* _EXERCISE_: Among the entries below, one stretch runs from the line that contains "Definition with_main_layer (s" through the line that contains "Definition bump (s". Repeat that stretch exactly, ends included, and only that.

::::::

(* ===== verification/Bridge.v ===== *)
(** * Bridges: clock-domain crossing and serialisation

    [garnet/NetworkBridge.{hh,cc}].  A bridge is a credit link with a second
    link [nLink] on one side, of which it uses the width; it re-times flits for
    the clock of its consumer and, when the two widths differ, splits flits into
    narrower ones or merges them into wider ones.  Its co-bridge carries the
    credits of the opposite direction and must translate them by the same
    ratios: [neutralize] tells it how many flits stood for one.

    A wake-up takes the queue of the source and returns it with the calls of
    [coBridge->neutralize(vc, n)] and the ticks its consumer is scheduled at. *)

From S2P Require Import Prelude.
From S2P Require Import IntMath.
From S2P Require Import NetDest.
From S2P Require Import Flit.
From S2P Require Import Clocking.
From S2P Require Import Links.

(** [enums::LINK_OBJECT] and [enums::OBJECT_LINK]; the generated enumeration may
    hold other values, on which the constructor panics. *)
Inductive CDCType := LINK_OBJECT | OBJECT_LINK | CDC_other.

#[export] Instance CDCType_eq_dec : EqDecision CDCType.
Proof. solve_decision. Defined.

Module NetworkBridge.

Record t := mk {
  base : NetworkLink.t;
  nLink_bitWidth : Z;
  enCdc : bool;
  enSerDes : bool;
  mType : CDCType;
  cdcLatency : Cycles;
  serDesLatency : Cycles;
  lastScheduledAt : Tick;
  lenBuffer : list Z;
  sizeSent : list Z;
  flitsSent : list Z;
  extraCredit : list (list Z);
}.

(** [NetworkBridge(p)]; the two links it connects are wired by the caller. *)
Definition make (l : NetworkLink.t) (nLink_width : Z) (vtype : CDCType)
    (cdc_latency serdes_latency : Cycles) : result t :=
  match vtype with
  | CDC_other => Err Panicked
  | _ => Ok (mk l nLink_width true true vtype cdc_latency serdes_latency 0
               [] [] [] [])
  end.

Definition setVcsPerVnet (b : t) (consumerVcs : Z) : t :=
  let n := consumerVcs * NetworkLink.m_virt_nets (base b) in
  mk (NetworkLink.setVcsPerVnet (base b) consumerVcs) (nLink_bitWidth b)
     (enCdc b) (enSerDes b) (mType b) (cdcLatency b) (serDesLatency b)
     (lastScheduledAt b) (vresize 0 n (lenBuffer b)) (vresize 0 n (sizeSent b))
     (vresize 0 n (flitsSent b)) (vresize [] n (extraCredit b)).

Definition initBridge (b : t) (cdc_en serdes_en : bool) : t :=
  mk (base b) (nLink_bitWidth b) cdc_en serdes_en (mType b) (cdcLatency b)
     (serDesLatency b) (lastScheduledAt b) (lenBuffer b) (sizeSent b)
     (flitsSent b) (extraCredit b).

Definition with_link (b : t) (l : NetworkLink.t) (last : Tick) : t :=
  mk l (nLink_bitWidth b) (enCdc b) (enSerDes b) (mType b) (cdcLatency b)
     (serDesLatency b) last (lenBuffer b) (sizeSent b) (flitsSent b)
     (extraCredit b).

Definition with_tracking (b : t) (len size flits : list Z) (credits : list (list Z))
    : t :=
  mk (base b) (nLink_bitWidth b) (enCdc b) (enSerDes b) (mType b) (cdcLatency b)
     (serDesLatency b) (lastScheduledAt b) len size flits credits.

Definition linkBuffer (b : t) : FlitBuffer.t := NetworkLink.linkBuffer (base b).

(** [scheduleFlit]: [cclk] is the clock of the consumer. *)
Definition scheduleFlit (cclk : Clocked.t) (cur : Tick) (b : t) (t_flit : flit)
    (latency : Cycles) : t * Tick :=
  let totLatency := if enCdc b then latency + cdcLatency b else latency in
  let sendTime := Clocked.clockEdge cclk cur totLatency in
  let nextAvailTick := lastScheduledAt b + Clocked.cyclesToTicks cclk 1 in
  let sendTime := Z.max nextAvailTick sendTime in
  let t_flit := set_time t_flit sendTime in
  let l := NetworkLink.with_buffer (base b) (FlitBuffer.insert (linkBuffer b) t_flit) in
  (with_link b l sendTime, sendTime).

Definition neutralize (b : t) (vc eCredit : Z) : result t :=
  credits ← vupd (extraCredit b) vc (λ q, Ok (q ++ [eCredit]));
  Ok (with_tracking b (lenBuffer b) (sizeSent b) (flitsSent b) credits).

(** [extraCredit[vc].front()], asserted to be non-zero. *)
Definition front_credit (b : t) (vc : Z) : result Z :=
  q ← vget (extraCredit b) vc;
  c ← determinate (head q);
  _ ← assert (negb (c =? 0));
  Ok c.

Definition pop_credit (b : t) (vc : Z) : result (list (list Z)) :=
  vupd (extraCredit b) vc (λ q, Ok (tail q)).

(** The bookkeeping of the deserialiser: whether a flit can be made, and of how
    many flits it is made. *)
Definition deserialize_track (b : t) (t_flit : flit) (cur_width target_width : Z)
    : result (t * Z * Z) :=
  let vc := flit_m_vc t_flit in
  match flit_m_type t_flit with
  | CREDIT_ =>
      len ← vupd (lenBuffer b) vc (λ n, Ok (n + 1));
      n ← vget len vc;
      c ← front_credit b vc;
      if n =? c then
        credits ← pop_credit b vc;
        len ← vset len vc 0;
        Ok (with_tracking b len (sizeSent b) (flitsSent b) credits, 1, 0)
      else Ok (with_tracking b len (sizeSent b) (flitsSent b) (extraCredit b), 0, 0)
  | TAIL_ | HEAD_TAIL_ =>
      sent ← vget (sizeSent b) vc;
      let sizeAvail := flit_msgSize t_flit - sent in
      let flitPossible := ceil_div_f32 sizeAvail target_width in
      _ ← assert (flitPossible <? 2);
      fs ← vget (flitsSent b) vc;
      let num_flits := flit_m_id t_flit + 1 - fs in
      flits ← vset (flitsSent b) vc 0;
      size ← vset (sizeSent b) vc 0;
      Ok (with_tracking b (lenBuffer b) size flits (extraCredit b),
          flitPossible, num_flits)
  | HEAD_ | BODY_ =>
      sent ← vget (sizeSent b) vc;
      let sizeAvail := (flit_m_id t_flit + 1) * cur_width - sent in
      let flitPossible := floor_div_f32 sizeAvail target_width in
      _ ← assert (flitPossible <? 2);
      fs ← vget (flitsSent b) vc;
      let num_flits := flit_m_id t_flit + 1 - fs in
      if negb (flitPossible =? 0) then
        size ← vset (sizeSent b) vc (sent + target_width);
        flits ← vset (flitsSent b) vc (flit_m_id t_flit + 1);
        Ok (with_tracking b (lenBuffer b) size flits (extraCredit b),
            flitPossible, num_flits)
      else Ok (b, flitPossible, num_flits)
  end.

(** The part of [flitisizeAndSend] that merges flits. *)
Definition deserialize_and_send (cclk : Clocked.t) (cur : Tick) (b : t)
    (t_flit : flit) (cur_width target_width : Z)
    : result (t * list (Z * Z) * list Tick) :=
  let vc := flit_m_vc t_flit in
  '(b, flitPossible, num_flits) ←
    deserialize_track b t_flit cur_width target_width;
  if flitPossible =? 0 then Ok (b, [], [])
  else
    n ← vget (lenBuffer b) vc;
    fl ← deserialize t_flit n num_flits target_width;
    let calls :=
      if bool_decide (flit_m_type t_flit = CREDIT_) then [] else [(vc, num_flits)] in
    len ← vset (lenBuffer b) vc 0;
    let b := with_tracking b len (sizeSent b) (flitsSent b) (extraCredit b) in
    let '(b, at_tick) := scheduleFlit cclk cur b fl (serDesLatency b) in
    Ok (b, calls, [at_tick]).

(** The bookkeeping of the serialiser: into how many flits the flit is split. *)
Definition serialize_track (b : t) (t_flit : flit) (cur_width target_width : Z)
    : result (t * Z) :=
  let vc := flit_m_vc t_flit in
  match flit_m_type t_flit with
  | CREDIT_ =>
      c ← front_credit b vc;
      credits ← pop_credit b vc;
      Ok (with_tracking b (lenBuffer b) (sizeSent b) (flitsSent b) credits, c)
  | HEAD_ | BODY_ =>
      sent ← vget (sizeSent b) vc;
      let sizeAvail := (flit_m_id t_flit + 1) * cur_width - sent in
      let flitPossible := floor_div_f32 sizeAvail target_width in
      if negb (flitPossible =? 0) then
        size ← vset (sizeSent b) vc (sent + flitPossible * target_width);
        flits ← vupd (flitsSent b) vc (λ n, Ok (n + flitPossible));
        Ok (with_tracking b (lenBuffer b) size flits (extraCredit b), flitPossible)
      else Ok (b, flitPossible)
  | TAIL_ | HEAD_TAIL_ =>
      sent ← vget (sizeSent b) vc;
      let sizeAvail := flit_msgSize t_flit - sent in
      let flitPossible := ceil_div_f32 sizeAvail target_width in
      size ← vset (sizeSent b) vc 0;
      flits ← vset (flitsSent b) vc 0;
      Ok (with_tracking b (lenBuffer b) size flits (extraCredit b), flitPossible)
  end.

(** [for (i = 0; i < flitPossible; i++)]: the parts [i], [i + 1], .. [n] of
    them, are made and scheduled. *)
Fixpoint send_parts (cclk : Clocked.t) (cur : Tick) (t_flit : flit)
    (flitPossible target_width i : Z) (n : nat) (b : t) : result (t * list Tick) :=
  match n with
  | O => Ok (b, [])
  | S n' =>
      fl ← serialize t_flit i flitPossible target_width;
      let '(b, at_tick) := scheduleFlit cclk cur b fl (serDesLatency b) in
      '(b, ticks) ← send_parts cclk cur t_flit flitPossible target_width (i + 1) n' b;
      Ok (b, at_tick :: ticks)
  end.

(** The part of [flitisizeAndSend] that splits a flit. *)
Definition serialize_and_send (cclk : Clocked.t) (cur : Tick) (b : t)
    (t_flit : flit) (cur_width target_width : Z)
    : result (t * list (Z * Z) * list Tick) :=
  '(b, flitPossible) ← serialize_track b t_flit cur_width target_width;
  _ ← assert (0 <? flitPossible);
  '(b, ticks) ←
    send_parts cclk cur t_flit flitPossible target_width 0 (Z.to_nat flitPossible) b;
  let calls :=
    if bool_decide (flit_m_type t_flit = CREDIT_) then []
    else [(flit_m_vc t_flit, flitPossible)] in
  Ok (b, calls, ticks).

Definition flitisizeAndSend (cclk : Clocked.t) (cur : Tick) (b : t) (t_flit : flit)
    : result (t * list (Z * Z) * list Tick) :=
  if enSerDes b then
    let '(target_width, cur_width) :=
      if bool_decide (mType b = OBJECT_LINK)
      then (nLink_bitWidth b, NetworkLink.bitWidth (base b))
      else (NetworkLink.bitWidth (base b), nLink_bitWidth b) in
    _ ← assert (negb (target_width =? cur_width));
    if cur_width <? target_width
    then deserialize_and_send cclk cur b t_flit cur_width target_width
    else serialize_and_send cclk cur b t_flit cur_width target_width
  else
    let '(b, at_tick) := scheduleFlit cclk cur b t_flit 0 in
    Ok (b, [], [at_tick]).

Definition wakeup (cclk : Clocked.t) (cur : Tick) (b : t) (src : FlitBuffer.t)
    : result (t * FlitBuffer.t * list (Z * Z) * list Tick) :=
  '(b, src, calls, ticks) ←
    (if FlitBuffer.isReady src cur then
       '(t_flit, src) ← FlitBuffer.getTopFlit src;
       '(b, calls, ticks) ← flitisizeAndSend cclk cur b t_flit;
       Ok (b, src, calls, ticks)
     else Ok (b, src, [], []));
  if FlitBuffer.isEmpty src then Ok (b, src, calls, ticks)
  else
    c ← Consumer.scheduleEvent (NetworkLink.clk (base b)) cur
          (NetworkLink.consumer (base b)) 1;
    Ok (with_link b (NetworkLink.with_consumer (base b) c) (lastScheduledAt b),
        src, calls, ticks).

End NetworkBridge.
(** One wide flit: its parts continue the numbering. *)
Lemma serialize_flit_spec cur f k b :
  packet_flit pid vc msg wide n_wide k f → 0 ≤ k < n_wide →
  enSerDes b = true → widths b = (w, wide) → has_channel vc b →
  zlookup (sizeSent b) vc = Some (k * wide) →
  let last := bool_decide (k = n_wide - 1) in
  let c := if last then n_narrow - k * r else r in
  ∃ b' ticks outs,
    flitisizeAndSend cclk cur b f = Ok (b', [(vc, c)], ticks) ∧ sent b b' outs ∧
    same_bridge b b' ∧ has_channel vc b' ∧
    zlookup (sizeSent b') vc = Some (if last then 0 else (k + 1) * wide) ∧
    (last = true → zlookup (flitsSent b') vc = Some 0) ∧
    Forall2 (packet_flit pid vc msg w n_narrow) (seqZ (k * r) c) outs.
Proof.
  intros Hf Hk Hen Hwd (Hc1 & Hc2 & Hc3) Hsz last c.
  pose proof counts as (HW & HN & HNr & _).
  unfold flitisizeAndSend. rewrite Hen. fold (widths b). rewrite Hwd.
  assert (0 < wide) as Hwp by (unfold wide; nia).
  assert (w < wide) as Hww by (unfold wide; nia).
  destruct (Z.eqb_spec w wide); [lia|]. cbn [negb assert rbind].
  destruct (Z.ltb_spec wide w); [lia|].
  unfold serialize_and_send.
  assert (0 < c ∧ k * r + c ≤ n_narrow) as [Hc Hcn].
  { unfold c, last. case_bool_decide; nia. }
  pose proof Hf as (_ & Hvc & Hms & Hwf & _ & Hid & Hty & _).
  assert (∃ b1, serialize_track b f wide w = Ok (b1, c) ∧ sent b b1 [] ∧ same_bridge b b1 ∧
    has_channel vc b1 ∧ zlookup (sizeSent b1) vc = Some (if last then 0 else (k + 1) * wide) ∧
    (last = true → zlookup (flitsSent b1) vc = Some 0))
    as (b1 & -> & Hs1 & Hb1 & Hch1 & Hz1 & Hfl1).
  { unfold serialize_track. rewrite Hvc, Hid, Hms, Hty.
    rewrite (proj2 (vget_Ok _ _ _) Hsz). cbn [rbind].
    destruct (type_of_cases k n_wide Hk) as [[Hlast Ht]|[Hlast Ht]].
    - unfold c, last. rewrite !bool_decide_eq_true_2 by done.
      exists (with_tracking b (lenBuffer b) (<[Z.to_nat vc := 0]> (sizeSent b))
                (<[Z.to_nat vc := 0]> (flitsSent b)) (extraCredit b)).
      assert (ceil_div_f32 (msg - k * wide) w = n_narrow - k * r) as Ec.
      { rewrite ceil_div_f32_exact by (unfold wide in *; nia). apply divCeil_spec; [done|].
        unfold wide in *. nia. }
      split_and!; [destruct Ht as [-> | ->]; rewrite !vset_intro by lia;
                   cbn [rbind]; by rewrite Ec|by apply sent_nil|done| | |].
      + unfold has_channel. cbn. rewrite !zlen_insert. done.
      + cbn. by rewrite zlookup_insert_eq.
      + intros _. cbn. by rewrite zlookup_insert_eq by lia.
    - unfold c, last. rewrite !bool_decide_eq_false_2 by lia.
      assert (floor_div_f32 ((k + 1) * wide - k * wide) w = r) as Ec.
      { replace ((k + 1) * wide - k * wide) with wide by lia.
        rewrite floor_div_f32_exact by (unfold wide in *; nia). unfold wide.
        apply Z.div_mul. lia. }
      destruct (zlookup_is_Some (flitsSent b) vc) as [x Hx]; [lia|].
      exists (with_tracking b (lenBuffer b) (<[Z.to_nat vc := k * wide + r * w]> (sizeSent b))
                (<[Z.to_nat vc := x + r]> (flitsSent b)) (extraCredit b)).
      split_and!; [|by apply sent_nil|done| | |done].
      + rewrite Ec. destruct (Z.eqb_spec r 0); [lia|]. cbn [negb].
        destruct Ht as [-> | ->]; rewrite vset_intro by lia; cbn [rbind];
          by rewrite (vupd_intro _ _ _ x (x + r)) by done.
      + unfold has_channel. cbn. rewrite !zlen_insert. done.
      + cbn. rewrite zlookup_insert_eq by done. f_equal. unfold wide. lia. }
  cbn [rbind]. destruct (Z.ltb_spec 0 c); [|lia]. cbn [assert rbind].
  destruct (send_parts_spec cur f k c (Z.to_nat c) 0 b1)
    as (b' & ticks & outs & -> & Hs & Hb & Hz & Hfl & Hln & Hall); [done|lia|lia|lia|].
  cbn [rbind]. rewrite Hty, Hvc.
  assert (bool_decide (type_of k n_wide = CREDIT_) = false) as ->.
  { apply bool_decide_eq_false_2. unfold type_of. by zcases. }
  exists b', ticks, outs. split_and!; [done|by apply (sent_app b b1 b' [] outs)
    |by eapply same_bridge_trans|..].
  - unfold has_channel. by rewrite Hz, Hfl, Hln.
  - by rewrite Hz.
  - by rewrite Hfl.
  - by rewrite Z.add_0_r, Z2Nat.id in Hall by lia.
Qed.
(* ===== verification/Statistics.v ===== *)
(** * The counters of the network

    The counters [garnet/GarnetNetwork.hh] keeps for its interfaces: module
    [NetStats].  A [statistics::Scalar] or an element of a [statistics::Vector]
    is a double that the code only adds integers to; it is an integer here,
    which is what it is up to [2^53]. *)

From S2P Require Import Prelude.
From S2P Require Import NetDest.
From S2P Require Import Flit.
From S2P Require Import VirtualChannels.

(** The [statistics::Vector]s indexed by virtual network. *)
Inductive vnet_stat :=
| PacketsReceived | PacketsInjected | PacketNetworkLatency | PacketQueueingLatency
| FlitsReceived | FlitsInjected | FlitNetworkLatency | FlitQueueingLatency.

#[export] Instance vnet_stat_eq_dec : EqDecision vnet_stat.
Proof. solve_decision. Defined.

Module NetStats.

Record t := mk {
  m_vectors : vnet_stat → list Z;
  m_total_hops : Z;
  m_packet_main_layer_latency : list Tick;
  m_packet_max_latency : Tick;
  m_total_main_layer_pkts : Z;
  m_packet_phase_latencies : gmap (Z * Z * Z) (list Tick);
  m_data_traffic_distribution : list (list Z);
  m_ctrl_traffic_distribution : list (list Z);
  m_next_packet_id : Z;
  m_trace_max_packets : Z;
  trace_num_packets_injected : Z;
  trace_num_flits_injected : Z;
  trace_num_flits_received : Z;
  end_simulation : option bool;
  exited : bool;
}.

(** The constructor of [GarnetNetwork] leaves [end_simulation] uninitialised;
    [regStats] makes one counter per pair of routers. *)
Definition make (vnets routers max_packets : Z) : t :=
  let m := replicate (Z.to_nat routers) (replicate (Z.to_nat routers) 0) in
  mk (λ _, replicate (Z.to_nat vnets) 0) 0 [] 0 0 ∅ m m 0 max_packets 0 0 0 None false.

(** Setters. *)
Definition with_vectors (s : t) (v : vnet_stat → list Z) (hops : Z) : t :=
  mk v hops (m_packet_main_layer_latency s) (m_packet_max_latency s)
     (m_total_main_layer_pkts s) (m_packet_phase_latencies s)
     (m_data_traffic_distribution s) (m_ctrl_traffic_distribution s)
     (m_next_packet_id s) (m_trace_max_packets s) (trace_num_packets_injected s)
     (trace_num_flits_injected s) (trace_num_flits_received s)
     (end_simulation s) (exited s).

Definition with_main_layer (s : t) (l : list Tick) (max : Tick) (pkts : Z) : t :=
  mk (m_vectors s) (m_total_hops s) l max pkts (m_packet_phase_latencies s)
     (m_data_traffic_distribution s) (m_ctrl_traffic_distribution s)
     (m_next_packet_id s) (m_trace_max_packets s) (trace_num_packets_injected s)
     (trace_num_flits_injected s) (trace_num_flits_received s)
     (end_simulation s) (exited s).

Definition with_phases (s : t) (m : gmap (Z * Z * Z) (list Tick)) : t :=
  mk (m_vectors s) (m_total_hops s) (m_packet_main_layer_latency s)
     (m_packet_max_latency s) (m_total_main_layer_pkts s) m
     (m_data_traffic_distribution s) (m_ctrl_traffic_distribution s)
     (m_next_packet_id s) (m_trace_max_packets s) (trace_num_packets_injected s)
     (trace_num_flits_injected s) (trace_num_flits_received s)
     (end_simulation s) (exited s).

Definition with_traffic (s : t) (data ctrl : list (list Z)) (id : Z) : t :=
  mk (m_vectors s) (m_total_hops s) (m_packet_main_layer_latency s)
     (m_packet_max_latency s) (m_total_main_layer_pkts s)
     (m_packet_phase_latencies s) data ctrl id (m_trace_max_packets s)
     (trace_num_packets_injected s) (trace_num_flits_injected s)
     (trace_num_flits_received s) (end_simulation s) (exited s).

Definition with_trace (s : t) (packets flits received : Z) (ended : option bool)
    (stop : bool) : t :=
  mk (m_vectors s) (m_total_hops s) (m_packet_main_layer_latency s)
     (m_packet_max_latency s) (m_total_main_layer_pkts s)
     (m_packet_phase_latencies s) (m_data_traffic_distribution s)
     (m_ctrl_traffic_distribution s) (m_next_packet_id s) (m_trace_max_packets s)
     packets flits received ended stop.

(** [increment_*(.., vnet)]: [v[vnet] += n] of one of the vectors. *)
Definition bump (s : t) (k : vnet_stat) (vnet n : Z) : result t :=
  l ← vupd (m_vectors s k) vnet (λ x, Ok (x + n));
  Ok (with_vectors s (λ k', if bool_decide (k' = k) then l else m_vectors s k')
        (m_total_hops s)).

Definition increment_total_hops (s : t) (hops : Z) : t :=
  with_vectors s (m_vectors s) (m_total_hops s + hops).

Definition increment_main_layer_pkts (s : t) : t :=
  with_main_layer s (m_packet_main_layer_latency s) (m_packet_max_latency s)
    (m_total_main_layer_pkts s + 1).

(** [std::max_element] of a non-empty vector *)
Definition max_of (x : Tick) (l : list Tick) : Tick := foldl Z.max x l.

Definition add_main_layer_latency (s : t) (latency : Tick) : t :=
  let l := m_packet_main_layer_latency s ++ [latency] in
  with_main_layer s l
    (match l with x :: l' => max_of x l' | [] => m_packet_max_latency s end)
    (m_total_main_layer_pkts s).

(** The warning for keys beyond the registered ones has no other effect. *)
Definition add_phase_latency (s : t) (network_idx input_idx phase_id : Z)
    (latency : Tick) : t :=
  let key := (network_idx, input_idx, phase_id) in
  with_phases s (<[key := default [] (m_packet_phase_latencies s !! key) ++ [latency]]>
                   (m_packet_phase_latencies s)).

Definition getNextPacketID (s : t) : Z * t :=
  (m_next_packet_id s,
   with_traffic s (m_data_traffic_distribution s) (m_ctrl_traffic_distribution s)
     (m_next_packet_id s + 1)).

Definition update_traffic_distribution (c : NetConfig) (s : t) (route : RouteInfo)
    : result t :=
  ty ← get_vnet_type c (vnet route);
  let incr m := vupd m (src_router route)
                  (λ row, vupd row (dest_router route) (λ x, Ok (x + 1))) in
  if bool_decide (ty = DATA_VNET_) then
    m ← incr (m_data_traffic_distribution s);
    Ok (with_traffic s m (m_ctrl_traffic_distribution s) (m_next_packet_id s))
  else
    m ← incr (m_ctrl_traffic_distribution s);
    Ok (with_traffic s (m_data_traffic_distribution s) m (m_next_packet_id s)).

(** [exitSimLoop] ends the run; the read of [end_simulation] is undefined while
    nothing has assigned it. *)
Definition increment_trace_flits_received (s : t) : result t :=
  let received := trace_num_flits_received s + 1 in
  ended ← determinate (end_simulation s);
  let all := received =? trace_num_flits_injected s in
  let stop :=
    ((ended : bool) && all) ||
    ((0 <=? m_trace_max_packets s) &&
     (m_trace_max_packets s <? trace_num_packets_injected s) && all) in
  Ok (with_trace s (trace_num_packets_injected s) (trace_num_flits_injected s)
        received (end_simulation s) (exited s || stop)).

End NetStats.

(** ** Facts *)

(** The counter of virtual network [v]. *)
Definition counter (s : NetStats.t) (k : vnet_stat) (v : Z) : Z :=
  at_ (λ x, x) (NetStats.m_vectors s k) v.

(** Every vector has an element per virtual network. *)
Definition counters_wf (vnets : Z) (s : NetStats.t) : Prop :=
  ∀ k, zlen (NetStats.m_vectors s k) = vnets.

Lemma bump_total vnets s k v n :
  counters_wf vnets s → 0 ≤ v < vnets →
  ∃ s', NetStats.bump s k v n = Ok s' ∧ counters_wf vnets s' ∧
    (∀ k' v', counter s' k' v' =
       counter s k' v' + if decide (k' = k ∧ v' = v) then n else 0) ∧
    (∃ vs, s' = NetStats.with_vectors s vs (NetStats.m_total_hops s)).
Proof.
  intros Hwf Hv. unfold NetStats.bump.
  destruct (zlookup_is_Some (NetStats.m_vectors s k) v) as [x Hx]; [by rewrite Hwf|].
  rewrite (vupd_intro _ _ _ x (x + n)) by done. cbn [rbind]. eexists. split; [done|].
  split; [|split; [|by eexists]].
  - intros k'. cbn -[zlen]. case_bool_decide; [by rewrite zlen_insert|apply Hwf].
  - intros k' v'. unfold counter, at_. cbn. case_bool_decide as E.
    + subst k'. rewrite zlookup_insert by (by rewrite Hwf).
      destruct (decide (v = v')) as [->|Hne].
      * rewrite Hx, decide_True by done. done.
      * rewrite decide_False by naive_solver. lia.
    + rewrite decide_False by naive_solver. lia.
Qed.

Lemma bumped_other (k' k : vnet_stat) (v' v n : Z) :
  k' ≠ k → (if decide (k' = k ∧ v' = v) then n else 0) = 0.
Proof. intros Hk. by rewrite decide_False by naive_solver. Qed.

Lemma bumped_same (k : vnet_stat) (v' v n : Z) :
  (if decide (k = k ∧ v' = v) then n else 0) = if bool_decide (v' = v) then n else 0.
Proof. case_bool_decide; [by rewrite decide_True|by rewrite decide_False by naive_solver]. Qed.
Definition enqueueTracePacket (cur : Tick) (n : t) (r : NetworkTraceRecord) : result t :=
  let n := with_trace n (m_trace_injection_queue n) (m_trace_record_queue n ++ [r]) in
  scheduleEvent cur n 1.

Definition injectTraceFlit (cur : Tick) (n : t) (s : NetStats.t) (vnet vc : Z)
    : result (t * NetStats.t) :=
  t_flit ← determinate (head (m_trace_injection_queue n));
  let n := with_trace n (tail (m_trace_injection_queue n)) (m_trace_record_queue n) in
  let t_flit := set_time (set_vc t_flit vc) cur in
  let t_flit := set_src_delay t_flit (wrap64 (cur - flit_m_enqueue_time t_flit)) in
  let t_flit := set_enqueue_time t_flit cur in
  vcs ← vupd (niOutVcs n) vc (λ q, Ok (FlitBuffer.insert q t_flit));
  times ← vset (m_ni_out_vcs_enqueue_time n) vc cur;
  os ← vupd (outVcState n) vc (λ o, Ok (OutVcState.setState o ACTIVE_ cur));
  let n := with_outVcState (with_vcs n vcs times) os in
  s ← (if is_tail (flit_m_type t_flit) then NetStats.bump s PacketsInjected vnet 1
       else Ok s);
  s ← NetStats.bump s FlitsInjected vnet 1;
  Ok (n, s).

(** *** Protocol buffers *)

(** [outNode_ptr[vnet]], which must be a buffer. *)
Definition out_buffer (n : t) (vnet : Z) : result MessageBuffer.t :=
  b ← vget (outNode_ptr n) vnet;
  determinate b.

::::::

* _ANSWER BOX_:
Definition with_main_layer (s : t) (l : list Tick) (max : Tick) (pkts : Z) : t :=
  mk (m_vectors s) (m_total_hops s) l max pkts (m_packet_phase_latencies s)
     (m_data_traffic_distribution s) (m_ctrl_traffic_distribution s)
     (m_next_packet_id s) (m_trace_max_packets s) (trace_num_packets_injected s)
     (trace_num_flits_injected s) (trace_num_flits_received s)
     (end_simulation s) (exited s).

Definition with_phases (s : t) (m : gmap (Z * Z * Z) (list Tick)) : t :=
  mk (m_vectors s) (m_total_hops s) (m_packet_main_layer_latency s)
     (m_packet_max_latency s) (m_total_main_layer_pkts s) m
     (m_data_traffic_distribution s) (m_ctrl_traffic_distribution s)
     (m_next_packet_id s) (m_trace_max_packets s) (trace_num_packets_injected s)
     (trace_num_flits_injected s) (trace_num_flits_received s)
     (end_simulation s) (exited s).

Definition with_traffic (s : t) (data ctrl : list (list Z)) (id : Z) : t :=
  mk (m_vectors s) (m_total_hops s) (m_packet_main_layer_latency s)
     (m_packet_max_latency s) (m_total_main_layer_pkts s)
     (m_packet_phase_latencies s) data ctrl id (m_trace_max_packets s)
     (trace_num_packets_injected s) (trace_num_flits_injected s)
     (trace_num_flits_received s) (end_simulation s) (exited s).

Definition with_trace (s : t) (packets flits received : Z) (ended : option bool)
    (stop : bool) : t :=
  mk (m_vectors s) (m_total_hops s) (m_packet_main_layer_latency s)
     (m_packet_max_latency s) (m_total_main_layer_pkts s)
     (m_packet_phase_latencies s) (m_data_traffic_distribution s)
     (m_ctrl_traffic_distribution s) (m_next_packet_id s) (m_trace_max_packets s)
     packets flits received ended stop.

(** [increment_*(.., vnet)]: [v[vnet] += n] of one of the vectors. *)
Definition bump (s : t) (k : vnet_stat) (vnet n : Z) : result t :=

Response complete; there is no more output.